Problem to solve:
Nothing but the lines below between the line holding "Definition isWhiteSpace (c" and the line holding "Definition hexValue (c", inclusive, should appear in the answer, each set down exactly.

Dataset excerpts:
(** * electron-bar-graph: the renderer process ([build/renderer.js])

    A shallow embedding of the input parser, the colour generators, the
    canvas renderer, the SVG exporter and the configuration loader of
    [renderer.js], with the properties its specification states.

    Conventions of the embedding.
    - A JavaScript string is a [string]: a sequence of code units below 256.
    - A JavaScript number is a [number]: NaN, the two infinities, or a finite
      binary64 value kept as the rational it denotes.  Every arithmetic
      operation rounds its exact result to binary64 (nearest, ties to even),
      as IEEE 754 prescribes.  Negative zero is identified with zero: the
      program only divides by positive numbers, so it cannot tell them apart.
    - Array lengths and loop counters are [nat]; they are below 2^32 in
      JavaScript, where every integer is a binary64 value, so their
      conversion to [number] is exact.
    - Code that can raise (a property read on [null], an array spread into
      more arguments than the engine takes) returns a [completion]; code
      that draws returns the list of canvas calls.  The number of arguments
      of a call is the one limit of the engine that is modelled; no bound on the
      length of a string or of an array is.
    - The built-in functions on strings, arrays and numbers ([split],
      [trim], [parseFloat], [map], [filter], [isNaN], [Math.max] of given
      arguments) are total functions: that they do not raise on a string or
      a number is a convention of the embedding, not a result of it.
    - The page is a parameter: the texts of the two inputs, the colour
      controls, the size of the canvas and what [fs] answers.  Console
      logging and the wiring of the event listeners are left out. *)

From Stdlib Require Import ZArith QArith Qround Qabs List Bool Ascii String Lia.
From Stdlib Require Import Qcanon Qpower Qfield DecimalString DecimalPos DecimalN.
Import ListNotations.

Open Scope string_scope.

(** ** JavaScript numbers *)

Module JS.

Inductive number : Type :=
| NaN
| PInf
| NInf
| Fin (q : Q).

(** Largest [e] with [2^e <= n/d], for positive [n] and [d]. *)
Definition floor_log2 (q : Q) : Z :=
  let n := Qnum q in
  let d := Zpos (Qden q) in
  let e0 := (Z.log2 n - Z.log2 d)%Z in
  if Qle_bool (Qpower 2 e0) q then e0 else (e0 - 1)%Z.

(** Nearest integer, ties to the even one. *)
Definition round_half_even (q : Q) : Z :=
  let f := Qfloor q in
  let r := (q - inject_Z f)%Q in
  match Qcompare r (1 # 2) with
  | Lt => f
  | Gt => (f + 1)%Z
  | Eq => if Z.even f then f else (f + 1)%Z
  end.

(** Rounding of a positive magnitude to 53 bits of significand, with the
    least exponent -1074 of the subnormal numbers. *)
Definition roundMagnitude (a : Q) : Q :=
  let E := Z.max (floor_log2 a - 52) (-1074) in
  let m := round_half_even (a / Qpower 2 E) in
  Qred (inject_Z m * Qpower 2 E).

(** Rounding of an exact result to binary64 (nearest, ties to even);
    overflow to an infinity from 2^1024 on. *)
Definition round64 (q : Q) : number :=
  let q := Qred q in
  match Qcompare q 0 with
  | Eq => Fin 0
  | c =>
      let r := roundMagnitude (Qabs q) in
      if Qle_bool (Qpower 2 1024) r
      then match c with Lt => NInf | _ => PInf end
      else match c with Lt => Fin (Qred (- r)) | _ => Fin r end
  end.

(** An integer below 2^53 in magnitude is a binary64 value. *)
Definition ofZ (z : Z) : number := Fin (inject_Z z).
Definition ofNat (n : nat) : number := ofZ (Z.of_nat n).

Definition isZero (q : Q) : bool := Qeq_bool q 0.
Definition isNeg (q : Q) : bool := negb (Qle_bool 0 q).

Definition neg (x : number) : number :=
  match x with
  | NaN => NaN
  | PInf => NInf
  | NInf => PInf
  | Fin q => Fin (Qred (- q))
  end.

Definition add (x y : number) : number :=
  match x, y with
  | NaN, _ | _, NaN => NaN
  | PInf, NInf | NInf, PInf => NaN
  | PInf, _ | _, PInf => PInf
  | NInf, _ | _, NInf => NInf
  | Fin a, Fin b => round64 (a + b)
  end.

Definition sub (x y : number) : number := add x (neg y).

Definition mul (x y : number) : number :=
  match x, y with
  | NaN, _ | _, NaN => NaN
  | Fin a, Fin b => round64 (a * b)
  | Fin a, PInf | PInf, Fin a =>
      if isZero a then NaN else if isNeg a then NInf else PInf
  | Fin a, NInf | NInf, Fin a =>
      if isZero a then NaN else if isNeg a then PInf else NInf
  | PInf, PInf | NInf, NInf => PInf
  | PInf, NInf | NInf, PInf => NInf
  end.

Definition div (x y : number) : number :=
  match x, y with
  | NaN, _ | _, NaN => NaN
  | Fin a, Fin b =>
      if isZero b
      then if isZero a then NaN else if isNeg a then NInf else PInf
      else round64 (a / b)
  | Fin _, PInf | Fin _, NInf => Fin 0
  | PInf, Fin b => if isNeg b then NInf else PInf
  | NInf, Fin b => if isNeg b then PInf else NInf
  | _, _ => NaN
  end.

(** [x > y] and [x <= y]; every comparison with NaN is false. *)
Definition gt (x y : number) : bool :=
  match x, y with
  | NaN, _ | _, NaN => false
  | PInf, PInf => false
  | PInf, _ => true
  | _, PInf => false
  | NInf, _ => false
  | Fin _, NInf => true
  | Fin a, Fin b => negb (Qle_bool a b)
  end.

Definition le (x y : number) : bool :=
  match x, y with
  | NaN, _ | _, NaN => false
  | _, _ => negb (gt x y)
  end.

(** [x < y] *)
Definition lt (x y : number) : bool := gt y x.

Definition isNaN (x : number) : bool :=
  match x with NaN => true | _ => false end.

(** [Math.max(x, y)]. *)
Definition max2 (x y : number) : number :=
  match x, y with
  | NaN, _ | _, NaN => NaN
  | _, _ => if gt y x then y else x
  end.

(** [Math.max] of the arguments [xs]: minus infinity for no argument. *)
Definition Math_max (xs : list number) : number := fold_left max2 xs NInf.

(** [Math.round]: the nearest integer, ties towards plus infinity. *)
Definition Math_round (x : number) : number :=
  match x with
  | Fin q => ofZ (Qfloor (q + (1 # 2)))
  | _ => x
  end.

End JS.

(** ** JavaScript strings *)

Module Str.

Definition isWhiteSpace (c : ascii) : bool :=
  let n := nat_of_ascii c in
  ((9 <=? n) && (n <=? 13) || (n =? 32) || (n =? 160))%nat.

Definition isDigit (c : ascii) : bool :=
  let n := nat_of_ascii c in ((48 <=? n) && (n <=? 57))%nat.

Definition isHexDigit (c : ascii) : bool :=
  let n := nat_of_ascii c in
  (isDigit c || (97 <=? n) && (n <=? 102) || (65 <=? n) && (n <=? 70))%nat.

Definition digitValue (c : ascii) : Z := Z.of_nat (nat_of_ascii c) - 48.

Definition hexValue (c : ascii) : Z :=
  let n := Z.of_nat (nat_of_ascii c) in
  if isDigit c then n - 48
  else if (97 <=? n)%Z then n - 87 else n - 55.

Fixpoint takeWhile (p : ascii -> bool) (s : string) : string :=
  match s with
  | String c r => if p c then String c (takeWhile p r) else ""
  | "" => ""
  end.

Fixpoint dropWhile (p : ascii -> bool) (s : string) : string :=
  match s with
  | String c r => if p c then dropWhile p r else s
  | "" => ""
  end.

Fixpoint forallb (p : ascii -> bool) (s : string) : bool :=
  match s with
  | String c r => p c && forallb p r
  | "" => true
  end.

Definition isEmpty (s : string) : bool :=
  match s with "" => true | _ => false end.

Definition trimStart (s : string) : string := dropWhile isWhiteSpace s.

Fixpoint trimEnd (s : string) : string :=
  match s with
  | "" => ""
  | String c r =>
      let r' := trimEnd r in
      if isWhiteSpace c && isEmpty r' then "" else String c r'
  end.

(** [s.trim()] *)
Definition trim (s : string) : string := trimEnd (trimStart s).

(** [s.split(",")]: the tokens between the commas, empty ones included;
    the empty string has one (empty) token. *)
Fixpoint split (s : string) : list string :=
  match s with
  | "" => [""]
  | String c r =>
      if Ascii.eqb c ","
      then "" :: split r
      else match split r with
           | t :: ts => String c t :: ts
           | [] => [String c ""]
           end
  end.

(** [s.startsWith(p)], with the rest of [s] after [p]. *)
Fixpoint stripPrefix (p s : string) : option string :=
  match p, s with
  | "", _ => Some s
  | String a p', String b s' =>
      if Ascii.eqb a b then stripPrefix p' s' else None
  | String _ _, "" => None
  end.

Fixpoint repeat (c : ascii) (n : nat) : string :=
  match n with
  | O => ""
  | S n' => String c (repeat c n')
  end.

Fixpoint digitsValue (acc : Z) (s : string) : Z :=
  match s with
  | "" => acc
  | String c r => digitsValue (10 * acc + digitValue c) r
  end.

Fixpoint hexDigitsValue (acc : Z) (s : string) : Z :=
  match s with
  | "" => acc
  | String c r => hexDigitsValue (16 * acc + hexValue c) r
  end.

(** Decimal digits of a natural number given as a [Z]. *)
Definition ofDigits (z : Z) : string :=
  NilZero.string_of_uint (N.to_uint (Z.to_N z)).

End Str.

(** ** Conversions between numbers and strings *)

Module Conv.
Import JS.

(** Largest [t] with [10^t <= q], for positive [q]: the estimate from the
    binary logarithm is off by one at most. *)
Definition floor_log10 (q : Q) : Z :=
  let est := (floor_log2 q * 30103 / 100000)%Z in
  if Qle_bool (Qpower 10 (est + 1)) q then (est + 1)%Z
  else if Qle_bool (Qpower 10 est) q then est
  else (est - 1)%Z.

Definition roundsTo (q : Q) (v : Q) : bool :=
  match round64 v with
  | Fin r => Qeq_bool r q
  | _ => false
  end.

(** The candidates with [k] digits for the shortest decimal that reads back
    as [q]: [Some s] when [s * 10^(n-k)] rounds to [q]. *)
Definition digitsAt (q : Q) (n : Z) (k : Z) : option Z :=
  let p := Qpower 10 (n - k) in
  let lo := Qfloor (q / p) in
  let hi := (lo + 1)%Z in
  let okLo := roundsTo q (inject_Z lo * p) in
  let okHi := roundsTo q (inject_Z hi * p) in
  match okLo, okHi with
  | true, true =>
      match Qcompare (q - inject_Z lo * p) (inject_Z hi * p - q) with
      | Lt => Some lo
      | Gt => Some hi
      | Eq => if Z.even lo then Some lo else Some hi
      end
  | true, false => Some lo
  | false, true => Some hi
  | false, false => None
  end.

Fixpoint shortest (q : Q) (n : Z) (k : Z) (fuel : nat) : Z * Z * Z :=
  match fuel with
  | O => (Qfloor (q / Qpower 10 (n - k)), k, n)
  | S fuel' =>
      match digitsAt q n k with
      | Some s =>
          if (s =? 10 ^ k)%Z then ((10 ^ (k - 1))%Z, k, (n + 1)%Z)
          else (s, k, n)
      | None => shortest q n (k + 1) fuel'
      end
  end.

(** [Number::toString] of a positive finite number. *)
Definition positiveToString (q : Q) : string :=
  let '(s, k, n) := shortest q (floor_log10 q + 1) 1 17 in
  let ds := Str.ofDigits s in
  let kn := Z.to_nat k in
  if ((k <=? n) && (n <=? 21))%Z then
    ds ++ Str.repeat "0" (Z.to_nat (n - k))
  else if ((0 <? n) && (n <=? 21))%Z then
    substring 0 (Z.to_nat n) ds ++ "." ++
    substring (Z.to_nat n) (kn - Z.to_nat n) ds
  else if ((-6 <? n) && (n <=? 0))%Z then
    "0." ++ Str.repeat "0" (Z.to_nat (- n)) ++ ds
  else
    let e := (n - 1)%Z in
    let es := (if (e <? 0)%Z then "-" else "+") ++ Str.ofDigits (Z.abs e) in
    if (k =? 1)%Z then ds ++ "e" ++ es
    else substring 0 1 ds ++ "." ++ substring 1 (kn - 1) ds ++ "e" ++ es.

(** The string a number takes in a template literal. *)
Definition Number_toString (x : number) : string :=
  match x with
  | NaN => "NaN"
  | PInf => "Infinity"
  | NInf => "-Infinity"
  | Fin q =>
      match Qcompare q 0 with
      | Eq => "0"
      | Gt => positiveToString q
      | Lt => "-" ++ positiveToString (Qabs q)
      end
  end.

(** [x.toFixed(1)] *)
Definition toFixed1 (x : number) : string :=
  match x with
  | Fin q =>
      if Qle_bool (Qpower 10 21) (Qabs q) then Number_toString x
      else
        let n := Qfloor (Qabs q * 10 + (1 # 2)) in
        let m := Str.ofDigits n in
        let m := if (String.length m <=? 1)%nat then "0" ++ m else m in
        let k := String.length m in
        (if isNeg q then "-" else "") ++
        substring 0 (k - 1) m ++ "." ++ substring (k - 1) 1 m
  | _ => Number_toString x
  end.
(** * Event-Flow-Orchestration-Engine: the workflow runtime, embedded in Rocq

    A shallow embedding of [src/engine/processus.js], [src/engine/api.js] and
    the two persistence backends [src/engine/persistence/file.js] and
    [src/engine/persistence/mongo.js].

    Modelling conventions.
    - A JavaScript value is a [jsval]: the JSON values plus the number [NaN]
      (which the duration arithmetic can produce).  Numbers are integers
      ([Z]); strings are sequences of 8-bit code units.  A property that is
      absent reads as [None], which stands for [undefined].
    - An object keeps its properties in insertion order, as an association
      list; [assign_prop] is [o[k] = v] (overwrite in place, else append).
      Keys that look like array indices, which JS would reorder, are not
      used as task names.
    - A task is a plain object.  An array in task position would receive
      expando properties ([status], [timeOpened]) that no JSON value can
      carry; the scans below treat anything that is not a plain object the
      way the source treats a non-object entry.
    - The callback-passing code is written in direct style: a function that
      calls back with [(err, value)] returns that pair.  [Date.now()] reads a
      clock [clock : nat -> Z] at a tick counter that every read advances.
    - [asyncLib.parallel] is sequentialised: the handlers of one batch run to
      completion in queue order, and the batch reports the first error in
      that order.  A handler is a function of the task object it is given
      and reports exactly once, with that same object. *)

From Stdlib Require Import ZArith String Ascii List Bool Lia.
From stdpp Require Import base gmap strings pretty list sorting.

#[local] Set Warnings "-register-all".

Open Scope string_scope.
Open Scope Z_scope.
(** * Hand-over-hand locking on a singly-linked list (hoh.cpp)

    A shallow embedding of the list of strings with one reader-writer
    lock per node, of its single-threaded construction ([list_add],
    [populate_list]) and of [lookup], which walks to the n-th node with
    shared locks taken hand over hand and hands the node back with its
    lock held exclusively.

    The embedding is sequential: it follows one call through the program
    state.  A lock operation that cannot be granted in the current state
    is an outcome of its own ([Block]), as are undefined behaviour
    ([Fault]) and an exhausted loop budget ([OutOfFuel]).  Every run also
    yields the list of lock transitions and of reads of [next] fields it
    performed, in program order, so that statements about what is held
    "at every point of a call" are statements about the prefixes of that
    list.  The diagnostic output on [std::cout] is not modelled. *)

From Stdlib Require Import NArith String Ascii Lia.
From stdpp Require Import base tactics option list numbers strings gmap.

Local Open Scope string_scope.
Local Open Scope list_scope.
Local Open Scope nat_scope.

(** ** Machine integers: [unsigned int] *)

Definition UINT_MOD : N := (2 ^ 32)%N.

(** [x++] and [--x] on an [unsigned int], wrap-around written out. *)
Definition uint_incr (x : N) : N := ((x + 1) mod UINT_MOD)%N.
Definition uint_decr (x : N) : N := ((x + (UINT_MOD - 1)) mod UINT_MOD)%N.

(** ** Data *)

(** [std::shared_mutex]: any number of shared holders or one exclusive
    holder. *)
Record shared_mutex := { readers : nat; writer : bool }.

Record verbose_mutex := { m : shared_mutex; serial_num : N }.
(** X17.  Whatever [solve] returns or raises, the store it leaves has only
    words of the length of their slot, and no word that the store it was
    given did not have. *)
Theorem solve_leaves_node_consistent_store (D : store) :
  node_consistent (snd (solve D)) /\ shrinks D (snd (solve D)).
Proof.
  unfold solve, bind.
  pose proof (enforce_shrinks D) as S1.
  pose proof (enforce_node_consistent D) as NC1.
  destruct (enforce_node_consistency D) as [u D1] eqn:E1.
  assert (u = Ok tt) as -> by (inversion E1; reflexivity).
  simpl in S1, NC1.
  pose proof (ac3_loop_shrinks (ac3_fuel (all_arcs D1) D1) (all_arcs D1) D1) as S2.
  fold (ac3 None D1) in S2.
  destruct (ac3 None D1) as [[b|e] D2]; simpl in *;
    (split; [apply (node_consistent_shrinks D1 D2 S2 NC1)
            | apply (shrinks_trans _ _ _ S1 S2)]).
Qed.

(** ** The letter grid *)

Lemma length_list_set {A} (l : list A) n x :
  List.length (list_set l n x) = List.length l.
Proof.
  revert n. induction l as [|y l IH]; intros [|n]; simpl; auto.
Qed.

Lemma nth_error_list_set_same {A} (l : list A) n x :
  n < List.length l -> nth_error (list_set l n x) n = Some x.
Proof.
  revert n. induction l as [|y l IH]; intros [|n]; simpl; intros H; try lia; auto.
  apply IH. lia.
Qed.

Lemma nth_error_list_set_other {A} (l : list A) n m x :
  n <> m -> nth_error (list_set l n x) m = nth_error l m.
Proof.
  revert n m. induction l as [|y l IH]; intros [|n] [|m]; simpl; intros H;
    try reflexivity; try congruence.
  apply IH. congruence.
Qed.

Lemma shaped_nth {A} h w (m : list (list A)) i row :
  shaped h w m -> nth_error m i = Some row -> i < h /\ List.length row = w.
Proof.
  intros [L F] H. split.
  - rewrite <- L. apply nth_error_Some. congruence.
  - rewrite Forall_forall in F. apply F. eapply nth_error_In, H.
Qed.

Lemma shaped_blank h w : shaped h w (blank_grid h w).
Proof.
  unfold shaped, blank_grid. split; [apply repeat_length|].
  apply Forall_forall. intros row I. apply repeat_spec in I. subst.
  apply repeat_length.
Qed.

Lemma cell_blank h w i j : cell (blank_grid h w) i j = None.
Proof.
  unfold cell, blank_grid. destruct (nth_error (repeat (repeat None w) h) i) as [row|] eqn:E;
    [|reflexivity].
  apply nth_error_In, repeat_spec in E. subst row.
  destruct (nth_error (repeat None w) j) as [x|] eqn:E; [|reflexivity].
  apply nth_error_In, repeat_spec in E. exact E.
Qed.
(** X12: for an instance with a key, [generate] builds one form and does
    nothing but post it, once, to base URL + '/v1/ideogram-v3/generate':
    it is posted when its length is at most 50 MiB, and not when it is
    more.  In the form a prompt string is sent as it is, and a falsy
    renderingSpeed, magicPrompt or numImages (undefined, null, '', 0,
    NaN, false) is replaced by 'DEFAULT', 'AUTO' and 1: in particular
    numImages: 0 is sent as num_images=1.  Any other integer numImages is
    sent as the number prints: a safe integer in decimal digits. *)
Theorem generate_fills_in_the_defaults
  (H : Host) (api : IdeogramAPI) (params : OperationParams) :
  apiKey api <> [] ->
  exists form,
    let request :=
      HttpPost (baseUrl api ++ js "/v1/ideogram-v3/generate") form
        (postConfig api) in
    (forall a, In a (actions (generate H api params)) -> a = request)
    /\ (forall n, getLengthSync H form = Success n ->
          ((n <= 50 * 1024 * 1024)%Z ->
           actions (generate H api params) = [request])
          /\ ((50 * 1024 * 1024 < n)%Z ->
              generate H api params = ([], Throw (Own (msg_payload n)))))
    /\ (forall s, prompt params = FString s ->
          In (textField "prompt" s) form)
    /\ (truthy (renderingSpeed params) = false ->
        In (textField "rendering_speed" (js "DEFAULT")) form)
    /\ (truthy (magicPrompt params) = false ->
        In (textField "magic_prompt" (js "AUTO")) form)
    /\ (truthy (numImages params) = false ->
        In (textField "num_images" (js "1")) form)
    /\ (forall n, numImages params = FInt n -> n <> 0%Z ->
          (isSafeInteger n = true ->
           In (textField "num_images" (decZ n)) form)
          /\ (isSafeInteger n = false ->
              In (textField "num_images" (numberToString H n)) form)).
Proof.
  intros Hkey. unfold generate.
  match goal with
  | |- context [makeRequest H api ENDPOINTS.GENERATE_V3 ?fd] =>
      exists fd; set (form := fd)
  end.
  cbv zeta. split; [|split].
  - intros a Hin. now apply makeRequest_posts in Hin.
  - intros n Hn. rewrite (makeRequest_run _ _ _ _ Hkey), checkSize_run, Hn.
    cbn [snd]. unfold MAX_REQUEST_SIZE.
    destruct (Z.ltb_spec (50 * 1024 * 1024) n); split; intros; try lia;
      reflexivity.
  - subst form. repeat split.
    + intros s Hs. apply text_field_sent. rewrite Hs. cbn. auto.
    + intros Hv.
      apply (default_sent H _ _ (renderingSpeed params)); [|exact Hv].
      cbn. auto 10.
    + intros Hv. apply (default_sent H _ _ (magicPrompt params)); [|exact Hv].
      cbn. auto 10.
    + intros Hv. rewrite buildFormData_parts, in_flat_map.
      exists (js "num_images", FInt 1). split.
      * unfold orElse. rewrite Hv. cbn. auto 12.
      * now left.
    + intros Hsafe.
      assert (Hsent := number_field_sent H
                [ (js "prompt", prompt params);
                  (js "seed", seed params);
                  (js "resolution", resolution params);
                  (js "aspect_ratio", aspectRatio params);
                  (js "rendering_speed",
                   orElse (renderingSpeed params) DEFAULT);
                  (js "magic_prompt", orElse (magicPrompt params) AUTO);
                  (js "negative_prompt", negativePrompt params);
                  (js "num_images", orElse (numImages params) (FInt 1));
                  (js "color_palette", colorPalette params);
                  (js "style_codes", styleCodes params);
                  (js "style_type", styleType params);
                  (js "style_preset", stylePreset params) ]
                "num_images" n).
      rewrite Hsafe in Hsent. apply Hsent.
      unfold orElse. rewrite H0. cbn [truthy].
      destruct (Z.eqb_spec n 0); [contradiction|]. cbn. auto 12.
    + intros Hbig.
      assert (Hsent := number_field_sent H
                [ (js "prompt", prompt params);
                  (js "seed", seed params);
                  (js "resolution", resolution params);
                  (js "aspect_ratio", aspectRatio params);
                  (js "rendering_speed",
                   orElse (renderingSpeed params) DEFAULT);
                  (js "magic_prompt", orElse (magicPrompt params) AUTO);
                  (js "negative_prompt", negativePrompt params);
                  (js "num_images", orElse (numImages params) (FInt 1));
                  (js "color_palette", colorPalette params);
                  (js "style_codes", styleCodes params);
                  (js "style_type", styleType params);
                  (js "style_preset", stylePreset params) ]
                "num_images" n).
      rewrite Hbig in Hsent. apply Hsent.
      unfold orElse. rewrite H0. cbn [truthy].
      destruct (Z.eqb_spec n 0); [contradiction|]. cbn. auto 12.
Qed.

Completed exercise:
Definition isWhiteSpace (c : ascii) : bool :=
  let n := nat_of_ascii c in
  ((9 <=? n) && (n <=? 13) || (n =? 32) || (n =? 160))%nat.

Definition isDigit (c : ascii) : bool :=
  let n := nat_of_ascii c in ((48 <=? n) && (n <=? 57))%nat.

Definition isHexDigit (c : ascii) : bool :=
  let n := nat_of_ascii c in
  (isDigit c || (97 <=? n) && (n <=? 102) || (65 <=? n) && (n <=? 70))%nat.

Definition digitValue (c : ascii) : Z := Z.of_nat (nat_of_ascii c) - 48.

Definition hexValue (c : ascii) : Z :=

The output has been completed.